__EXERCISE GOAL__.
Output the following data exactly.
--- START ---
(** ** Delivery by the transport *)

(** Which sockets are in which transport room: the pairs
    [(sid, room)] put there by [socket.join] and not yet removed by
    [socket.leave]. *)
Definition adapterStep (ad : gset (string * string)) (a : Action) :
    gset (string * string) :=
  match a with
  | socket_join sid room => {[ (sid, room) ]} ∪ ad
  | socket_leave sid room => ad ∖ {[ (sid, room) ]}
  | _ => ad
  end.

(** The events one call delivers to socket [c]: [socket.emit] reaches
    the socket itself, [io.to(room)] every socket in the room,
    [socket.to(room)] every socket in the room but the caller. *)
Definition delivered (ad : gset (string * string)) (a : Action)
    (c : string) : list ServerEvent :=
  match a with
  | socket_emit sid ev => if decide (sid = c) then [ev] else []
  | io_to_emit room ev => if decide ((c, room) ∈ ad) then [ev] else []
  | socket_to_emit sid room ev =>
      if decide ((c, room) ∈ ad ∧ c ≠ sid) then [ev] else []
  | _ => []
  end.

(** What socket [c] receives, in order, from a trace of calls. *)
Fixpoint deliveries (ad : gset (string * string)) (tr : list Action)
    (c : string) : list ServerEvent :=
  match tr with
  | [] => []
  | a :: tr' => delivered ad a c ++ deliveries (adapterStep ad a) tr' c
  end.

(** ** Notions used by the properties *)

(** The stored history of a room; a room that is not there has none. *)
Definition history (st : State) (room : string) : list Message :=
  match rooms st !! room with
  | Some r => messages r
  | None => []
  end.

(** The transport rooms after a trace of calls. *)
Definition adapterRun (ad : gset (string * string)) (tr : list Action) :
    gset (string * string) :=
  foldl adapterStep ad tr.

(** Room membership and the reverse index agree: every member entry is
    indexed under its socket, and every index entry has its member
    entry, owned by that socket. *)
Definition membersIndexed (st : State) : Prop :=
  ∀ room r u m,
    rooms st !! room = Some r →
    Obj.get u (users r) = Some m →
    socketToUserMap st !! socketId m =
      Some {| ui_username := u; ui_room := room |}.

Definition indexHasMember (st : State) : Prop :=
  ∀ sid userInfo,
    socketToUserMap st !! sid = Some userInfo →
    ∃ r m,
      rooms st !! ui_room userInfo = Some r ∧
      Obj.get (ui_username userInfo) (users r) = Some m ∧
      socketId m = sid.

Definition consistent (st : State) : Prop :=
  membersIndexed st ∧ indexHasMember st.

(** The shape of the room table: the default room is there, no room is
    named by the empty string or by a name of [Object.prototype], and
    every other room has a member. *)
Definition roomsWellFormed (st : State) : Prop :=
  is_Some (rooms st !! "public") ∧
  ∀ room r,
    rooms st !! room = Some r →
    room ≠ "" ∧ (room ∉ Js.objectPrototypeKeys) ∧
    (room = "public" ∨ users r ≠ []).

(** The format rules in the words of the specification: the number of
    characters of a string that lie in a given set. *)
Definition decimalDigits : list ascii := list_ascii_of_string "0123456789".

Definition countIn (set : list ascii) (s : string) : nat :=
  length (filter (λ c, c ∈ set) (list_ascii_of_string s)).

Definition msgTooShort : string :=
  "Username must be at least 5 characters long.".
Definition msgFewDigits : string :=
  "Username must contain at least 2 numbers.".
Definition msgNoSpecial : string :=
  "Username must contain at least 1 special character (e.g., !@#$%).".
Definition msgTaken : string := "Username already taken in this room.".

(** [username.trim().toLowerCase()] *)
Definition standardize (username : string) : string :=
  Js.toLowerCase (Js.trim username).

(** The record a join of [raw] by [sid] appends. *)
Definition joinRecord (sid : string) (env : Env) (raw : string) :
    SystemMessageData :=
  {| message := raw +:+ " joined the chat"; time := localTime env;
     sys_messageId := "system-" +:+ now env +:+ "-" +:+ sid |}.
--- END ---
__SOLUTION TO THE EXERCISE__.
(** ** Delivery by the transport *)

(** Which sockets are in which transport room: the pairs
    [(sid, room)] put there by [socket.join] and not yet removed by
    [socket.leave]. *)
Definition adapterStep (ad : gset (string * string)) (a : Action) :
    gset (string * string) :=
  match a with
  | socket_join sid room => {[ (sid, room) ]} ∪ ad
  | socket_leave sid room => ad ∖ {[ (sid, room) ]}
  | _ => ad
  end.

(** The events one call delivers to socket [c]: [socket.emit] reaches
    the socket itself, [io.to(room)] every socket in the room,
    [socket.to(room)] every socket in the room but the caller. *)
Definition delivered (ad : gset (string * string)) (a : Action)
    (c : string) : list ServerEvent :=
  match a with
  | socket_emit sid ev => if decide (sid = c) then [ev] else []
  | io_to_emit room ev => if decide ((c, room) ∈ ad) then [ev] else []
  | socket_to_emit sid room ev =>
      if decide ((c, room) ∈ ad ∧ c ≠ sid) then [ev] else []
  | _ => []
  end.

(** What socket [c] receives, in order, from a trace of calls. *)
Fixpoint deliveries (ad : gset (string * string)) (tr : list Action)
    (c : string) : list ServerEvent :=
  match tr with
  | [] => []
  | a :: tr' => delivered ad a c ++ deliveries (adapterStep ad a) tr' c
  end.

(** ** Notions used by the properties *)

(** The stored history of a room; a room that is not there has none. *)
Definition history (st : State) (room : string) : list Message :=
  match rooms st !! room with
  | Some r => messages r
  | None => []
  end.

(** The transport rooms after a trace of calls. *)
Definition adapterRun (ad : gset (string * string)) (tr : list Action) :
    gset (string * string) :=
  foldl adapterStep ad tr.

(** Room membership and the reverse index agree: every member entry is
    indexed under its socket, and every index entry has its member
    entry, owned by that socket. *)
Definition membersIndexed (st : State) : Prop :=
  ∀ room r u m,
    rooms st !! room = Some r →
    Obj.get u (users r) = Some m →
    socketToUserMap st !! socketId m =
      Some {| ui_username := u; ui_room := room |}.

Definition indexHasMember (st : State) : Prop :=
  ∀ sid userInfo,
    socketToUserMap st !! sid = Some userInfo →
    ∃ r m,
      rooms st !! ui_room userInfo = Some r ∧
      Obj.get (ui_username userInfo) (users r) = Some m ∧
      socketId m = sid.

Definition consistent (st : State) : Prop :=
  membersIndexed st ∧ indexHasMember st.

(** The shape of the room table: the default room is there, no room is
    named by the empty string or by a name of [Object.prototype], and
    every other room has a member. *)
Definition roomsWellFormed (st : State) : Prop :=
  is_Some (rooms st !! "public") ∧
  ∀ room r,
    rooms st !! room = Some r →
    room ≠ "" ∧ (room ∉ Js.objectPrototypeKeys) ∧
    (room = "public" ∨ users r ≠ []).

(** The format rules in the words of the specification: the number of
    characters of a string that lie in a given set. *)
Definition decimalDigits : list ascii := list_ascii_of_string "0123456789".

Definition countIn (set : list ascii) (s : string) : nat :=
  length (filter (λ c, c ∈ set) (list_ascii_of_string s)).

Definition msgTooShort : string :=
  "Username must be at least 5 characters long.".
Definition msgFewDigits : string :=
  "Username must contain at least 2 numbers.".
Definition msgNoSpecial : string :=
  "Username must contain at least 1 special character (e.g., !@#$%).".
Definition msgTaken : string := "Username already taken in this room.".

(** [username.trim().toLowerCase()] *)
Definition standardize (username : string) : string :=
  Js.toLowerCase (Js.trim username).

(** The record a join of [raw] by [sid] appends. *)
Definition joinRecord (sid : string) (env : Env) (raw : string) :
    SystemMessageData :=
  {| message := raw +:+ " joined the chat"; time := localTime env;
     sys_messageId := "system-" +:+ now env +:+ "-" +:+ sid |}.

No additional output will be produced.